The Knicks are 4-18 this season, and 21-83 in less than two years under Fizdale. He did a bad job with a bad team, but the people who put him in that position remain behind and gainfully employed. This was the way it was always going to go down. Someone had to be the fall guy for this latest abject disaster of a season, and Knicks president Steve Mills and general manager Scott Perry made it pretty plain they wouldn’t be pointing fingers at themselves. A month ago—after the Knicks got blown out by the Cavaliers—Mills and Perry held an impromptu and hilarious press conference where, and I’m paraphrasing here, they said they expected the Knicks to be a lot better this season. It was, of course, an absurd assertion. No one outside the organization expected the Knicks—who flamed out in free agency in spectacular fashion and pivoted from courting Kyrie Irving and Kevin Durant to chucking a bunch of money at Julius Randle and Marcus Morris just to fill out the roster with semi-lukewarm bodies—to be anything other than awful. (FiveThirtyEight predicted they’d be the worst team in the NBA this season, which was a good guess. Oddsmakers weren’t much more optimistic.)

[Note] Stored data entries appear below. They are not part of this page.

(** One clause: whether the packet matches, and what follows the clause. *)
Definition clause (p : Packet) (k : string) (ws : list string) : bool * list string :=
  if String.eqb k "iifname" then operand (String.eqb (quoted p.(iif))) ws
  else if String.eqb k "oifname" then operand (String.eqb (quoted p.(oif))) ws
  else if String.eqb k "ct" then (p.(established), drop 2 ws)
  else if String.eqb k "meta" then (is_ipv6 p, drop 2 ws)
  else if String.eqb k "icmpv6" then (neighbor_discovery p, drop 5 ws)
  else match ws with
  | w :: ws1 =>
      if String.eqb k "tcp" then (to_port tcp_to (hd "" ws1) p, drop 1 ws1)
      else if String.eqb k "udp" then (to_port udp_to (hd "" ws1) p, drop 1 ws1)
      else if String.eqb k "ip" then
        let '(matches, rest) :=
          operand (fun x => (if String.eqb w "saddr" then source4 else destination4) (in4 x) p) ws1 in
        (negb (is_ipv6 p) && matches, rest)
      else if String.eqb k "ip6" then
        let '(matches, rest) :=
          operand (fun x => (if String.eqb w "saddr" then source6 else destination6) (in6 x) p) ws1 in
        (is_ipv6 p && matches, rest)
      else (false, [])
  | [] => (false, [])
  end.

Definition statement (p : Packet) (k : string) (ws : list string) : option (option Verdict) :=
  if String.eqb k "accept" then Some (Some Accept)
  else if String.eqb k "drop" then Some (Some Drop)
  else if String.eqb k "reject" then Some (Some Reject)
  else if String.eqb k "masquerade" then Some (Some Masquerade)
  else if String.eqb k "counter" then Some None
  else if String.eqb k "dnat" then
    Some (if is_ipv6 p then None else
          '(a, port) ← split_once ":" (hd "" (drop 2 ws)); a ← parse_ipv4 a; port ← parse_u16 port;
          Some (DnatTo a port))
  else None.

(** Every clause is a word at least: the length of the rule is fuel enough. *)
Fixpoint run (fuel : nat) (ws : list string) (p : Packet) : option Verdict :=
  match fuel, ws with
  | S fuel, k :: ws =>
      match statement p k ws with
      | Some v => v
      | None => let '(matches, ws) := clause p k ws in if matches then run fuel ws p else None
      end
  | _, _ => None
  end.

Definition program : NftProgram Packet := fun ws p => run (length ws) ws p.

Lemma run_clause fuel k ws p m ws' (f : Packet -> bool) v :
  statement p k ws = None -> clause p k ws = (m, ws') -> (S (length ws') <= fuel)%nat ->
  (forall fuel, (length ws' <= fuel)%nat -> run fuel ws' p = if f p then v else None) ->
  run fuel (k :: ws) p = if m && f p then v else None.
Proof.
  intros Hs Hc Hlen IH. destruct fuel as [|fuel]; [lia|]. cbn [run]. rewrite Hs, Hc.
  destruct m; [|done]. apply IH. lia.
Qed.

Lemma operand_is test w ws : w <> "!=" -> operand test (w :: ws) = (test w, ws).
Proof. intros Hw. unfold operand. by rewrite (proj2 (String.eqb_neq _ _) Hw). Qed.

Lemma operand_not test w ws : operand test ("!=" :: w :: ws) = (negb (test w), ws).
Proof. done. Qed.

Lemma quoted_not_mark i : quoted i <> "!=".
Proof. discriminate. Qed.

Lemma quoted_eqb i j : String.eqb (quoted i) (quoted j) = String.eqb i j.
Proof.
  apply eq_true_iff_eq. rewrite !String.eqb_eq. split; [|by intros ->].
  unfold quoted. intros E%(f_equal chars). rewrite !chars_app in E.
  apply app_inv_head, app_inv_tail in E. by apply chars_inj.
Qed.

Context `{!IpNetText}.

Lemma net4_not_mark w n : ipv4net_parse w = Some n -> w <> "!=".
Proof. intros Hp%ipv4net_parse_slash ->. discriminate. Qed.
Lemma net6_not_mark w n : ipv6net_parse w = Some n -> w <> "!=".
Proof. intros Hp%ipv6net_parse_slash ->. discriminate. Qed.

Lemma show_ipv4_lacks c a :
  is_ascii_digit c = false -> Ascii.eqb "." c = false -> lacks c (show_ipv4 a) = true.
Proof.
  intros Hd Hdot. apply show_ipv4_chars; [|by rewrite Hdot].
  intros x Hx. apply negb_true_iff, Ascii.eqb_neq. intros ->. congruence.
Qed.

Lemma address_not_net a : ipv4net_parse (show_ipv4 a) = None.
Proof.
  destruct (ipv4net_parse (show_ipv4 a)) as [n|] eqn:E; [|done].
  apply ipv4net_parse_slash in E. by rewrite show_ipv4_lacks in E.
Qed.

Lemma address_not_mark a : show_ipv4 a <> "!=".
Proof.
  intros E. pose proof (show_ipv4_lacks "!" a eq_refl eq_refl) as Hl. by rewrite E in Hl.
Qed.

Lemma in4_net w n : ipv4net_parse w = Some n -> in4 w = ipv4net_contains n.
Proof. intros Hp. unfold in4. by rewrite Hp. Qed.
Lemma in6_net w n : ipv6net_parse w = Some n -> in6 w = ipv6net_contains n.
Proof. intros Hp. unfold in6. by rewrite Hp. Qed.
Lemma in4_address a : (a < 2 ^ 32)%N -> in4 (show_ipv4 a) = N.eqb a.
Proof. intros Ha. unfold in4. by rewrite address_not_net, parse_show_ipv4. Qed.

Lemma address6_not_net a : ipv6net_parse (show_ipv6 a) = None.
Proof.
  destruct (ipv6net_parse (show_ipv6 a)) as [n|] eqn:E; [|done].
  apply ipv6net_parse_slash in E. unfold lacks in E. rewrite show_ipv6_chars in E; [done| |done|done].
  intros c Hc. apply negb_true_iff, Ascii.eqb_neq. by intros ->.
Qed.

Lemma address6_not_mark a : show_ipv6 a <> "!=".
Proof.
  intros E. assert (str_forallb (fun c => negb (Ascii.eqb c "!")) (show_ipv6 a) = true) as Hl.
  { apply show_ipv6_chars; [|done..]. intros c Hc. apply negb_true_iff, Ascii.eqb_neq. by intros ->. }
  by rewrite E in Hl.
Qed.

Lemma in6_address a : parse_ipv6 (show_ipv6 a) = Some a -> in6 (show_ipv6 a) = N.eqb a.
Proof. intros Ha. unfold in6. by rewrite address6_not_net, Ha. Qed.

Lemma clause_ip p k w ws :
  w <> "!=" -> clause p "ip" (k :: w :: ws)
  = ((if String.eqb k "saddr" then source4 else destination4) (in4 w) p, ws).
Proof.
  intros Hw. change (clause p "ip" (k :: w :: ws)) with
    (let '(matches, rest) :=
       operand (fun x => (if String.eqb k "saddr" then source4 else destination4) (in4 x) p) (w :: ws) in
     (negb (is_ipv6 p) && matches, rest)).
  rewrite operand_is by done. destruct (String.eqb k _); unfold is_ipv6, source4, destination4; by destruct (header p).
Qed.

Lemma clause_ip_not p k w ws :
  clause p "ip" (k :: "!=" :: w :: ws)
  = ((if String.eqb k "saddr" then source4 else destination4) (fun a => negb (in4 w a)) p, ws).
Proof.
  change (clause p "ip" (k :: "!=" :: w :: ws)) with
    (negb (is_ipv6 p) && negb ((if String.eqb k "saddr" then source4 else destination4) (in4 w) p), ws).
  destruct (String.eqb k _); unfold is_ipv6, source4, destination4; by destruct (header p).
Qed.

The fact that Mills and Perry made themselves available to the media that day was an obvious signal that they were getting ready to swing the ax and that Fizdale would be under it when they did. The franchise—from owner James Dolan, through the front office and on down—is famous for its aversion to, and hatred of, the press. Marching out and volunteering to talk to the media was a clear break-glass-only-in-case-of-emergency maneuver. Then again, a protracted state of hopeless emergency is the only way the organization has operated under Mills.
Fizdale is the sixth head coach Mills has hired and fired in his ignominious tenure with the Knicks. Working backward, before Fizdale, there was Jeff Hornaceck (who went 60-104), Derek Fisher (40-96), Kurt Rambis (9-19), Mike Woodson (109-79), and Mike D’Antoni (121-167). According to my Ringer teammate Jonathan Tjarks, who helpfully and immediately dropped these nuggets into our NBA Slack, Fizdale is the fifth Knicks coach out of the last nine to be fired midseason. And of the last eight Knicks head coaches, D’Antoni is the only one to date to get another NBA head coaching job after being discarded by the dysfunctional organization. Maybe Fizdale will have better luck and join D’Antoni in getting hired elsewhere, or perhaps he’ll go put his feet in the sand somewhere and sip drinks with little umbrellas in them and collect all the money he is still owed through the 2021-22 season. Either way he is free of the franchise. He ought to send Dolan a fruit basket and a thank-you card for doing him that favor.
That Mills is still standing is a remarkable study in self-preservation. Maybe Dolan, who is notoriously thin-skinned, keeps him around because Mills keeps telling him what he wants to hear and promising that next year will be the year the Knicks will finally land the all-caps BIG free agents—even though, as Kevin Durant made plain by both signing with the cross-town Nets and in subsequent interviews, stars don’t want to play for Dolan’s unhappy menagerie of misfits. As Durant put it well, if cruelly: “The cool thing right now is not the Knicks.”